= Microsome =

Cellular debris

In cell biology, microsomes are heterogeneous vesicle-like artifacts (~20-200 nm diameter) re-formed from pieces of the endoplasmic reticulum (ER) when eukaryotic cells are broken-up in the laboratory; microsomes are not present in healthy, living cells.

Rough (containing ribosomes) and smooth (without ribosomes) microsomes are made from the endoplasmic reticulum through cell disruption. These microsomes have an inside that is exactly the same as the endoplasmic reticulum lumen. Both forms of microsomes can be purified by a process known as equilibrium density centrifugation. Rough and smooth microsomes do differ in their proteins and rough microsomes have shown occurrence of translation and translocation at the same time besides certain exceptions from proteins in yeast.

== Signal hypothesis ==
The Signal Hypothesis was postulated by Günter Blobel and David Sabatini in 1971, stating that a unique peptide sequence is encoded by mRNA specific for proteins destined for translocation across the ER membrane. This peptide signal directs the active ribosome to the membrane surface and creates the conditions for transfer of the nascent polypeptide across the membrane. The generalization of the Signal Hypothesis to include signals for every organelle and location within the cell had an impact far beyond illuminating the targeting of secretory proteins, as it introduced the concept of 'topogenic' signals for the first time. Before the Signal Hypothesis, it was almost inconceivable that information encoded in the polypeptide chain could determine the localization of proteins in the cell.

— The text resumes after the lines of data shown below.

(** [walk_tree_preorder]: the entries with the path of their directory, before their own
    entries; [n] bounds the depth. *)
Fixpoint walk_tree_preorder (n : nat) (o : odb) (tree : oid) (path : string) : res (list (string * entry)) :=
  match n with
  | 0 => OutOfFuel
  | S n =>
      match try_find o tree with
      | None => Err ("object " +:+ tree +:+ " not found")
      | Some (OTree entries) =>
          l ← collect_res ((fun e =>
            if is_tree (mode e) then
              if valid_utf8 (filename e) then
                l ← walk_tree_preorder n o (entry_oid e) (child_path path (filename e));
                Ok ((path, e) :: l)
              else Err "non-utf8 directory name in tree walk"
            else Ok [(path, e)]) <$> entries);
          Ok (concat l)
      | Some _ => Err ("object " +:+ tree +:+ " is not a tree")
      end
  end.

(** [Path::with_added_extension]. *)
Definition with_added_extension (p : path) (ext : string) : path :=
  match file_name p, parent p with
  | Some name, Some up => up ++ [Normal (name +:+ "." +:+ ext)]
  | _, _ => p
  end.

Definition name (s : string) : path := [Normal s].

(** [get_blob_at] of the transaction. *)
Definition blob_at (root : list entry) (p : path) : txm string := fun t =>
  let '(s, t) := get_blob_at root p t in (Ok s, t).
Definition blob_in (root : oid) (p : path) : txm string := fun t =>
  let '(s, t) := get_blob root p t in (Ok s, t).

(** A lookup whose errors count as nothing found. *)
Definition find_path (root : oid) (p : path) : txm (option entry) :=
  r ← attempt (get_path_entry root p); mret (mjoin r).
Definition find_path_at (root : list entry) (p : path) : txm (option entry) :=
  r ← attempt (get_path_entry_at root p); mret (mjoin r).

(** [str::trim]: the characters with the Unicode property of white space. *)
Definition of_bytes (l : list nat) : string := foldr (fun n s => String (ascii_of_nat n) s) EmptyString l.
Definition whitespace : list string :=
  of_bytes <$>
    ([[9]; [10]; [11]; [12]; [13]; [32]; [194; 133]; [194; 160]; [225; 154; 128]]
     ++ ((fun n => [226; 128; n]) <$> seq 128 11)
     ++ [[226; 128; 168]; [226; 128; 169]; [226; 128; 175]; [226; 129; 159]; [227; 128; 128]]).
Fixpoint string_rev_app (s acc : string) : string :=
  match s with String c s => string_rev_app s (String c acc) | EmptyString => acc end.
Definition string_rev (s : string) : string := string_rev_app s EmptyString.
Fixpoint trim_with (n : nat) (spaces : list string) (s : string) : string :=
  match n with
  | 0 => s
  | S n =>
      match omap (fun p => strip_prefix p s) spaces with
      | s' :: _ => trim_with n spaces s'
      | [] => s
      end
  end.
Definition trim (s : string) : string :=
  let s := trim_with (String.length s) whitespace s in
  string_rev (trim_with (String.length s) (string_rev <$> whitespace) (string_rev s)).

(** The compiled form of a pattern; an operator exists only for one that compiles. *)
Definition compiled (glob : string) : res compiled_pattern :=
  match chars glob with
  | None => Err "pattern"
  | Some s => match compile s with inl _ => Err "pattern" | inr cp => Ok cp end
  end.

(** [tree::insert_oid] with enough steps for the path. *)
Definition put (full : oid) (p : path) (id : oid) (m : Z) : wm oid := on_tx (insert_path full p id m).
Definition write_blob (data : string) : wm oid := on_tx (write_object (OBlob data)).

Definition invert (f : filter) : wm filter := on_caches (Invert.invert h f).
Definition chain (f g : filter) : wm filter := on_caches (Filter.chain h f g).
Definition compose (l : list filter) : wm filter := on_caches (Filter.compose h l).
Definition file (p : path) : wm filter := on_caches (Filter.file h Filter.new p).

(** * Filters that apply filters *)

Section Using.
Context (apply : filter -> Rewrite.t -> wm Rewrite.t).

Definition apply_tree (f : filter) (tree : oid) : wm oid :=
  x ← apply f (Rewrite.from_tree tree); mret (Rewrite.tree_id x).

(** One turn of the loop of [tree::compose]. *)
Definition compose_step (acc : oid * oid) (x : filter * oid) : wm (oid * oid) :=
  let '(result, taken) := acc in
  let '(f, applied) := x in
  f ← invert f;
  f ← invert f;
  cached ← gets (get_apply f taken);
  taken_applied ← match cached with
                  | Some id => mret id
                  | None => apply_tree f taken
                  end;
  modify (insert_apply f taken taken_applied) ≫= fun _ =>
  subtracted ← on_tx (subtract h applied taken_applied);
  cached ← gets (get_unapply f applied);
  unapplied ← match cached with
              | Some id => mret id
              | None => g ← invert f; apply_tree g applied
              end;
  modify (insert_unapply f applied unapplied) ≫= fun _ =>
  taken ← on_tx (overlay h taken unapplied);
  result ← on_tx (overlay h subtracted result);
  mret (result, taken).

(** [tree::compose]. *)
Definition tree_compose (trees : list (filter * oid)) : wm oid :=
  r ← foldM compose_step (empty_id, empty_id) trees; mret r.1.

(** [read_josh_link]. *)
Definition read_josh_link (reader : list entry) (root : path) (filename : string) : wm (option filter) :=
  e ← on_tx (find_path_at reader (Path.join root (name filename)));
  match e with
  | None => mret None
  | Some e =>
      blob ← gets (fun w => blob_bytes (tx_odb (w_tx w)) (entry_oid e));
      mret
        (b ← blob;
         b ← res_ok (utf8 b);
         f ← res_ok (parse (trim b));
         match Filter.get_meta f "remote", Filter.get_meta f "commit" with
         | Some _, Some _ => Some f
         | _, _ => None
         end)
  end.

(** The entries of a tree and below it. *)
Definition entries_below (tree : oid) : wm (list (string * entry)) := fun w =>
  (walk_tree_preorder h (tx_odb (w_tx w)) tree EmptyString, w).

(** [get_link_roots]. *)
Definition get_link_roots (tree : oid) : wm (list path) :=
  link_tree ← apply_tree (to_filter (Op.Pattern "**/.link.josh")) tree;
  l ← entries_below link_tree;
  mret (omap (fun x => if decide (filename x.2 = ".link.josh") then Some (components x.1) else None) l).

(** [links_from_roots]. *)
Definition links_from_roots (reader : list entry) (roots : list path) : wm (list (path * filter)) :=
  foldM (fun v root =>
    f ← read_josh_link reader root ".link.josh";
    mret (match f with Some f => v ++ [(root, f)] | None => v end)) [] roots.

(** The link file of an entry, for [find_link_files] of link.rs. *)
Definition link_file (o : odb) (x : string * entry) : option (path * filter) :=
  if decide (filename x.2 = ".link.josh") then
    match blob_bytes o (entry_oid x.2) with
    | Some content =>
        match utf8 content with
        | Ok content =>
            match parse (trim content) with
            | Ok f => Some (components x.1, f)
            | _ => None
            end
        | _ => None
        end
    | None => None
    end
  else None.

(** [find_link_files]. *)
Definition find_link_files (tree : oid) : wm (list (path * filter)) :=
  l ← entries_below tree; gets (fun w => omap (link_file (tx_odb (w_tx w))) l).

(** [extract_submodule_commits]: by path, with the url of the submodule. *)
Definition extract_submodule_commits (tree : oid) : wm (list (path * (oid * string))) :=
  reader ← on_tx (read_tree tree);
  gitmodules ← on_tx (blob_at reader (name ".gitmodules"));
  if decide (gitmodules = EmptyString) then mret []
  else
    match parse_gitmodules gitmodules with
    | Ok entries =>
        foldM (fun m x =>
          e ← on_tx (find_path_at reader x.1);
          mret (match e with
                | Some e => if is_commit (mode e) then ord_insert path_cmp x.1 (entry_oid e, x.2) m else m
                | None => m
                end)) [] entries
    | _ => mret []
    end.

(** * Filters held by a tree *)

Section Held.
Context (legalize : filter -> oid -> list entry -> wm filter).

== Cell-free protein synthesis ==

This relates to cell-free protein synthesis. Cell-free protein synthesis that is without microsomes has no way for incorporation into the microsomes to happen. This means that when microsomal membranes are presented later there isn't the removal of the signal sequence. With microsomes there, cell-free protein synthesis demonstrates cotranslational transport of the protein into the microsome and therefore the removal of the signal sequence. This process produces a mature protein chain. Studies have looked into the cell-free protein synthesis process when microsomes have their bound ribosomes stripped away from them. This explained certain details about endoplasmic reticulum signal sequences. Normally, a secretory protein only has its signal sequence removed if the microsomes are there for protein synthesis due to the secretory protein being incorporated into the microsomes. Protein transport doesn't happen if there is a late addition of microsomes after the completion of the protein synthesis process.

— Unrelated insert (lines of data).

(** The arm of [Link]. *)
Definition apply_link_commit (f : cache_filter) (id : oid) (c : commit) (m : option LinkMode.t) :
    wm (option oid + Rewrite.t) :=
  _ ← check_experimental "link filter";
  all_links ← new_links c;
  let embedded_links := base.filter (fun x : path * filter => is_embedded m x.2 = true) all_links in
  if decide (embedded_links = []) then
    x ← apply_filter f (Rewrite.from_commit_data id c); mret (inr x)
  else
    normal_parents ← get_all f (commit_parents c);
    match normal_parents with
    | None => mret (inl None)
    | Some normal_parents =>
        extra_parents ← collect_some (embedded_parent id) embedded_links.*1;
        match extra_parents with
        | None => mret (inl None)
        | Some extra_parents =>
            x ← apply_filter f (Rewrite.from_commit_data id c);
            r ← create_filtered_commit id c (normal_parents ++ extra_parents) x f;
            mret (inl (Some r))
        end
    end.

(** Whether the commit is the one that the link file in the unapplied parent names. *)
Definition linked_parent (uf : filter) (target : commit) : wm (option (oid * oid)) :=
  match commit_parents target with
  | [] => mret None
  | parent_id :: _ =>
      parent ← on_tx (read_commit parent_id);
      ptree ← apply uf (Rewrite.from_commit_data parent_id parent);
      reader ← on_tx (read_tree (Rewrite.tree_id ptree));
      link ← read_josh_link reader [] ".link.josh";
      mret (match link ≫= link_commit with Some commit_oid => Some (parent_id, commit_oid) | None => None end)
  end.

(** The arm of [Unapply]. *)
Definition apply_unapply_commit (f : cache_filter) (id : oid) (c : commit) (target : LazyRef.t)
    (uf : filter) : wm (option oid + Rewrite.t) :=
  _ ← check_experimental "unapply filter";
  match target with
  | LazyRef.Lazy _ => fail "unresolved lazy ref"
  | LazyRef.Resolved target =>
      target ← on_tx (read_commit target);
      link ← linked_parent uf target;
      let unapplied : wm (option oid + Rewrite.t) :=
        x ← apply_filter f (Rewrite.from_commit_data id c); mret (inr x) in
      match link with
      | Some (parent_id, commit_oid) =>
          if decide (id = commit_oid) then
            r ← get (Real (to_filter (Op.Unapply (LazyRef.Resolved parent_id) uf))) commit_oid;
            match r with
            | None => mret (inl None)
            | Some r => _ ← insert f id r true; mret (inl (Some r))
            end
          else unapplied
      | None => unapplied
      end
  end.

(** The arm of [Embed]. *)
Definition apply_embed (f : cache_filter) (id : oid) (c : commit) (p : path) : wm (option oid) :=
  _ ← check_experimental "embed filter";
  reader ← on_tx (read_tree (commit_tree c));
  link ← read_josh_link reader p ".link.josh";
  match link with
  | None => mret (Some zero_oid)
  | Some link =>
      subdir ← invert h (peel_filter link);
      match link_commit link with
      | None => mret (Some zero_oid)
      | Some commit_oid =>
          r ← get (Real (to_filter (Op.Unapply (LazyRef.Resolved id) subdir))) commit_oid;
          match r with
          | None => mret None
          | Some r => _ ← insert f id r true; mret (Some r)
          end
      end
  end.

Protein extrusion into a microsome can be described by multiple factors. A protein has been extruded if it is resistant to proteases, is not resistant to proteases when detergents are present, or is glycosylated by enzymes residing in the microsomes. Additionally, another sign that a protein has been extruded is signal peptidase cleaving off the N-terminal signal peptide inside the microsome that may cause the protein to be smaller in size.

== Pulse-Chase experiments ==

Microsomes also play a part in the Pulse-Chase experiments. The Pulse-Chase experiments showed that secreted proteins move across the endoplasmic reticulum membrane when the membranes are purified. It was important to take the endoplasmic reticulum away from the rest of the cell to look into translocation but this isn't possible due to how delicate and interconnected it is. This allowed microsomes to come into play as they have the majority of the biochemical properties of the endoplasmic reticulum. The microsomes are formed through homogenizing the cells and small closed vesicles with ribosomes outside being formed from rough endoplasmic reticulum breakdown. When microsomes were treated with protease, it was found that the polypeptide made by ribosomes ended in the microsomal lumen. This takes place even though the proteins are made on the cytosolic face of the endoplasmic reticulum membrane.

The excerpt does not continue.